N'êtes-vous pas un peu sévère, cher JGL ? Comparez le contenu et le ton de cet article à ce que Le Monde écrivait d'Alain Finkielkraut il y a un an ou deux. Certes, Nouchi n'approuve ni n'expose sa pensée mais peut-on demander tout de go à ce journal de redevenir ce qu'il fut jadis ?

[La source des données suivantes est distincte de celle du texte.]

Lemma digits_skipn (k : nat) (s : jsstring) : digits s -> digits (skipn k s).
Proof. apply Forall_skipn. Qed.

Lemma js_rem_nonneg (v : Z) : 0 <= v -> js_rem (Num v) 97 = Num (v mod 97).
Proof. intros H; unfold js_rem; rewrite Z.rem_mod_nonneg by lia; reflexivity. Qed.

(** One turn of the loop on a string of more than two digits. *)
Lemma iso7064_turn (s : jsstring) :
  digits s -> (2 < List.length s)%nat ->
  toString (js_rem (parseInt (slice 0 (Some 9) s)) 97)
    ++ slice (len (slice 0 (Some 9) s)) None s
  = short_numeral (decimal_value (firstn 9 s) mod 97) ++ skipn 9 s.
Proof.
  intros Hs Hlen.
  change 9 with (Z.of_nat 9); rewrite slice_prefix.
  unfold len; rewrite slice_suffix, length_firstn, skipn_min_length.
  assert (Hne : firstn 9 s <> [])
    by (destruct s as [|? ?]; [simpl in Hlen; lia | discriminate]).
  rewrite parseInt_digits by (auto using digits_firstn).
  rewrite js_rem_nonneg by (apply decimal_value_nonneg, digits_firstn, Hs).
  rewrite toString_short; [reflexivity|].
  pose proof (Z.mod_pos_bound (decimal_value (firstn 9 s)) 97); lia.
Qed.

Lemma two_lt_len (s : jsstring) :
  (2 <? len s) = negb (List.length s <=? 2)%nat.
Proof.
  unfold len; destruct (Z.ltb_spec 2 (Z.of_nat (List.length s)));
    destruct (Nat.leb_spec (List.length s) 2); simpl; try reflexivity; lia.
Qed.

Lemma turn_shortens (s : jsstring) (k : Z) :
  0 <= k < 100 -> (2 < List.length s)%nat ->
  (List.length (short_numeral k ++ skipn 9 s) < List.length s)%nat.
Proof.
  intros Hk Hs; rewrite length_app, length_skipn.
  destruct (short_numeral_digits k Hk) as (_ & _ & Hl); lia.
Qed.

(** On digits the loop ends within as many turns as the string is long
    and leaves what the reduction of the specification leaves. *)
Lemma iso7064_loop_streaming (fuel : nat) :
  forall s, digits s -> (List.length s <= fuel)%nat ->
  iso7064_loop fuel s = Return (streaming_reduction fuel s).
Proof.
  induction fuel as [|fuel IH]; intros s Hs Hlen.
  - cbn [iso7064_loop streaming_reduction]; rewrite two_lt_len.
    destruct (Nat.leb_spec (List.length s) 2); [reflexivity | lia].
  - cbn [iso7064_loop streaming_reduction]; rewrite two_lt_len.
    destruct (Nat.leb_spec (List.length s) 2); [reflexivity|]; cbn [negb].
    rewrite iso7064_turn by assumption.
    assert (Hk : 0 <= decimal_value (firstn 9 s) mod 97 < 100)
      by (pose proof (Z.mod_pos_bound (decimal_value (firstn 9 s)) 97); lia).
    apply IH.
    + apply digits_app; [apply short_numeral_digits, Hk | apply digits_skipn, Hs].
    + pose proof (turn_shortens s _ Hk ltac:(lia)); lia.
Qed.
(** * ZeroPadding3D: zero-padding of a rank-4 tensor

    A shallow embedding of [src/layers/convolutional/ZeroPadding3D.js] and of
    the collaborators it calls, followed by the properties of the padding
    operator.

    Conventions.
    - JavaScript numbers that hold extents, paddings and offsets are modelled
      as [Z]; the [|0] coercions of ndarray are the identity on them.
    - A run in which the source reads [undefined] where it needs a number or
      an object (wrong rank, malformed padding, missing texture), or in
      which a collaborator throws, has no usable result; such runs are
      [None] in the model.
    - Tensor objects live in a store and are named by their location, so
      that the in-place updates of the caller's tensor and the identity of
      the cached objects are visible. *)

From Stdlib Require Import ZArith List Lia String.
From stdpp Require Import base option list list_numbers.

Open Scope Z_scope.

(** ** Typed arrays *)

(** The element type of a typed array: the value a fresh array is filled
    with, and the value stored when [undefined] is written into it
    (NaN for [Float32Array], 0 for [Int32Array]). *)
Class TypedArray (A : Type) := {
  zero : A;
  of_undefined : A
}.

#[export] Instance Int32Array : TypedArray Z :=
  {| zero := 0; of_undefined := 0 |}.

(** ** ndarray views *)

(** Modelled from the spec: the strided view of the [ndarray] package, which
    the source imports and [src/] does not contain: a flat buffer, a shape,
    one stride per axis and an offset. *)
Record ndarray (A : Type) := NdArray {
  data : list A;
  shape : list Z;
  stride : list Z;
  offset : Z
}.

Arguments NdArray {A} _ _ _ _.
Arguments data {A} _.
Arguments shape {A} _.
Arguments stride {A} _.
Arguments offset {A} _.

(** [shape.reduce((a, b) => a * b, 1)] *)
Definition shape_size (sh : list Z) : Z := fold_left Z.mul sh 1.
Lemma Math_min_Fin (a b : Q) :
  exists m, Math_min (Fin a) (Fin b) = Fin m /\ m == Qmin a b /\ m <= a.
Proof.
  unfold Math_min, le. destruct (Qle_bool a b) eqn:E.
  - exists a. split; [reflexivity|]. apply Qle_bool_iff in E.
    split; [symmetry; apply Q.min_l; exact E | lra].
  - exists b. split; [reflexivity|]. apply Qle_bool_false in E.
    split; [symmetry; apply Q.min_r; lra | lra].
Qed.

Lemma div_Fin_pos (a b : Q) : 0 < b -> div (Fin a) (Fin b) = Fin (a / b).
Proof.
  intro Hb. unfold div.
  destruct (Qeq_bool b 0) eqn:E; [|reflexivity].
  apply Qeq_bool_iff in E. lra.
Qed.


(** ** Facts about lists *)

Lemma Some_eq {A : Type} (x y : A) : Some x = Some y -> x = y.
Proof. congruence. Qed.

Lemma firstn_snoc_nth {A : Type} (l : list A) (k : nat) (x : A) :
  nth_error l k = Some x -> firstn (S k) l = (firstn k l ++ [x])%list.
Proof.
  revert k. induction l as [| y l IH]; intros [| k] H; try discriminate.
  - cbn in H. injection H as ->. reflexivity.
  - cbn [nth_error] in H. cbn [firstn app]. f_equal.
    exact (IH k H).
Qed.

(** ** Rounding to binary64 *)

Lemma pow2_pos (e : Z) : 0 < 2 ^ e.
Proof. apply Qpower_0_lt. reflexivity. Qed.

Lemma pow2_succ (e : Z) : 2 ^ (e + 1) == 2 * 2 ^ e.
Proof.
  rewrite Qpower_plus by (intro H; discriminate H).
  rewrite Qpower_1_r. ring.
Qed.

Lemma pow2_inject (n : Z) : (0 <= n)%Z -> inject_Z (2 ^ n) == 2 ^ n.
Proof. intro H. exact (Zpower_Qpower 2 n H). Qed.

Lemma pow2_opp (n : Z) : 2 ^ (- n) == / 2 ^ n.
Proof. apply Qpower_opp. Qed.

Lemma ilog2_spec (a : Q) :
  0 < a -> 2 ^ B64.ilog2 a <= a /\ a < 2 ^ (B64.ilog2 a + 1).
Proof.
  intro Ha. unfold B64.ilog2. destruct (Qle_bool 1 a) eqn:E.
  - apply Qle_bool_iff in E.
    assert (Hf : (1 <= Qfloor a)%Z).
    { rewrite <- (Qfloor_Z 1). apply Qfloor_resp_le. exact E. }
    destruct (Z.log2_spec (Qfloor a)) as [H1 H2]; [lia|].
    pose proof (Z.log2_nonneg (Qfloor a)) as Hn.
    set (L := Z.log2 (Qfloor a)) in *.
    split.
    + rewrite <- pow2_inject by exact Hn.
      eapply Qle_trans; [| apply Qfloor_le]. rewrite <- Zle_Qle. exact H1.
    + rewrite <- pow2_inject by lia.
      eapply Qlt_le_trans; [apply Qlt_floor|]. rewrite <- Zle_Qle.
      unfold Z.succ in H2. lia.
  - apply Qle_bool_false in E.
    assert (Hy : 1 < / a).
    { apply Qlt_shift_inv_l; [exact Ha | lra]. }
    pose proof (Qle_ceiling (/ a)) as Hc1.
    pose proof (Qceiling_lt (/ a)) as Hc2.
    set (c := Qceiling (/ a)) in *.
    assert (Hc : (1 < c)%Z).
    { assert (H : inject_Z 1 < inject_Z c) by (change (inject_Z 1) with 1; lra).
      rewrite <- Zlt_Qlt in H. exact H. }
    destruct (Z.log2_up_spec c Hc) as [H1 H2].
    assert (Hn : (0 < Z.log2_up c)%Z) by (apply Z.log2_up_pos; exact Hc).
    set (L := Z.log2_up c) in *.
    pose proof (pow2_pos L) as HpL.
    assert (Hp1 : 0 < 2 ^ (L - 1)) by apply pow2_pos.
    split.
    + rewrite pow2_opp. apply Qle_shift_inv_r; [exact HpL|].
      assert (Hle : / a <= 2 ^ L).
      { eapply Qle_trans; [exact Hc1|]. rewrite <- pow2_inject by lia.
        rewrite <- Zle_Qle. exact H2. }
      assert (E1 : a * / a == 1) by (field; lra).
      rewrite <- E1. rewrite (Qmult_comm a (2 ^ L)), (Qmult_comm a (/ a)).
      apply Qmult_le_compat_r; lra.
    + replace (- L + 1)%Z with (- (L - 1))%Z by lia.
      rewrite pow2_opp. apply Qlt_shift_inv_l; [exact Hp1|].
      assert (Hlt : 2 ^ (L - 1) < / a).
      { eapply Qle_lt_trans; [| exact Hc2].
        rewrite <- pow2_inject by lia. rewrite <- Zle_Qle.
        unfold Z.pred in H1. replace (L - 1)%Z with (L + -1)%Z by lia. lia. }
      assert (E1 : a * / a == 1) by (field; lra).
      rewrite <- E1. apply Qmult_lt_l; [exact Ha | exact Hlt].
Qed.

Lemma nearestEven_cases (x : Q) :
  B64.nearestEven x = Qfloor x /\ x - inject_Z (Qfloor x) <= 1 # 2 \/
  B64.nearestEven x = (Qfloor x + 1)%Z /\ 1 # 2 <= x - inject_Z (Qfloor x).
Proof.
  unfold B64.nearestEven. cbv zeta.
  destruct (Qltb (x - inject_Z (Qfloor x)) (1 # 2)) eqn:E1.
  - left. apply Qltb_iff in E1. split; [reflexivity | lra].
  - unfold Qltb in E1. apply negb_false_iff in E1. apply Qle_bool_iff in E1.
    destruct (Qltb (1 # 2) (x - inject_Z (Qfloor x))) eqn:E2.
    + right. split; [reflexivity | exact E1].
    + unfold Qltb in E2. apply negb_false_iff in E2. apply Qle_bool_iff in E2.
      destruct (Z.even (Qfloor x)); [left | right]; split;
        reflexivity || assumption.
Qed.

Lemma nearestEven_near (x : Q) :
  Qabs (inject_Z (B64.nearestEven x) - x) <= 1 # 2.
Proof.
  pose proof (Qfloor_le x) as Hl. pose proof (Qlt_floor x) as Hu.
  rewrite inject_Z_plus in Hu. change (inject_Z 1) with 1 in Hu.
  apply Qabs_Qle_condition.
  destruct (nearestEven_cases x) as [[-> H] | [-> H]].
  - split; lra.
  - rewrite inject_Z_plus. change (inject_Z 1) with 1. split; lra.
Qed.

Lemma nearestEven_le (x : Q) (z : Z) :
  x <= inject_Z z -> (B64.nearestEven x <= z)%Z.
Proof.
  intro H. pose proof (Qfloor_le x) as Hl.
  destruct (nearestEven_cases x) as [[-> Hr] | [-> Hr]].
  - rewrite Zle_Qle. lra.
  - assert (Hlt : inject_Z (Qfloor x) < inject_Z z) by lra.
    rewrite <- Zlt_Qlt in Hlt. lia.
Qed.

Lemma nearestEven_ge (x : Q) (z : Z) :
  inject_Z z <= x -> (z <= B64.nearestEven x)%Z.
Proof.
  intro H.
  assert (Hf : (z <= Qfloor x)%Z).
  { rewrite <- (Qfloor_Z z). apply Qfloor_resp_le. exact H. }
  destruct (nearestEven_cases x) as [[-> _] | [-> _]]; lia.
Qed.

Lemma Qabs_pos_eq (x : Q) : 0 < x -> Qabs x = x.
Proof.
  destruct x as [n d]. unfold Qlt. cbn. intro H. unfold Qabs.
  f_equal. apply Z.abs_eq. lia.
Qed.

Lemma Qabs_neg_eq (x : Q) : x < 0 -> Qabs x = - x.
Proof.
  destruct x as [n d]. unfold Qlt. cbn. intro H. unfold Qabs, Qopp. cbn.
  f_equal. apply Z.abs_neq. lia.
Qed.

Lemma round64_pos_unfold (x : Q) :
  0 < x ->
  B64.round64 x = if Qle_bool (2 ^ 1024) (B64.roundNearest x) then PInf
                  else Fin (Qred (B64.roundNearest x)).
Proof.
  intro H. unfold B64.round64.
  replace (Qeq_bool x 0) with false
    by (symmetry; apply Qeq_bool_false; lra).
  rewrite (Qabs_pos_eq x H).
  replace (Qltb 0 x) with true by (symmetry; now apply Qltb_iff).
  reflexivity.
Qed.
Lemma between_rounded_sqrt2 (w : tensor) :
  between (to_f32 (- sqrt 2)) (to_f32 (sqrt 2)) w -> within (sqrt 2) w.
Proof.
  unfold between, within. apply Forall_impl. intros x [Hlo Hhi].
  rewrite leb_spec in Hlo. rewrite ltb_spec in Hhi. rewrite !leb_spec.
  split.
  - revert Hlo.
    change (Prim2SF (to_f32 (- sqrt 2)))
      with (S754_finite true 6369051563524096 (-52)).
    change (Prim2SF (- sqrt 2))
      with (S754_finite true 6369051672525773 (-52)).
    apply SFleb_above. lia.
  - revert Hhi.
    change (Prim2SF (to_f32 (sqrt 2)))
      with (S754_finite false 6369051563524096 (-52)).
    change (Prim2SF (sqrt 2))
      with (S754_finite false 6369051672525773 (-52)).
    apply SFltb_below. lia.
Qed.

Sévère ? Je ne sais pas. J'espère que non. Je pense que réduire la pensée de Finkielkraut à quelques prises de position publiques (ce n'est pas le contenu de ses positions qui importe, selon moi, ni même la forme qu'il leur donne, mais le fait qu'AF s'efforce toujours de revenir au réel, aux faits, aux choses, malgré les discours tout faits), assez rares à dire vrai (après tout, c'est lui qui est invité sur les plateaux de télévision ou dans les studios de radio, il ne sollicite pas d'invitation), ou la réduire à une amplification des thèses d'Arendt, oubliant Péguy, Heidegger, les romanciers de l'Europe centrale et sa propre pensée, c'est le rabaisser. Si ses prises de position étaient allées dans le "bon" sens - celui du Monde -, il aurait été couvert de lauriers; on l'aurait dit vigilant ou "engagé", et non pas qualifié de "missionnaire" ou "d'imprécateur". L'émission qu'il anime le samedi matin est l'une des rares que l'on écoute sans ennui et sans le sentiment de déroger : ce que j'admire le plus chez lui, c'est le soin avec lequel il lit les livres de ses invités - ce que les journalistes ne font pas. Ce dont je suis persuadé (peut-être à tort), ayant longtemps lu Le Monde quotidiennement, c'est qu'il n'y a pas d'article gratuit dans ce journal : tout est pesé ou calculé, rien ne doit être laissé sans but à atteindre. Malgré toutes les campagnes calomnieuses dont il est la cible, AF conserve du crédit, même chez les lecteurs du Monde, à gauche et parmi les "enseignants". Plutôt que de l'attaquer de front, on le rabaisse ou on limite la portée de sa pensée. "Imprécateur", c'est Savonarole ou les gardiens du dogme. "Missionnaire laïque", c'est Combe ou les civilisateurs par la colonisation.
Je pense que Marcel Meyer a raison. Il ne s'agit certes pas d'un "bon" article, comme portrait de Finkielkraut il est une mauvaise plaisanterie, mais sa publication dans Le Monde, ne fût-ce que Le Monde 2 a quelque chose de stupéfiant — car il a beau faire et vouloir, il présente un personnage très attachant et digne d'admiration.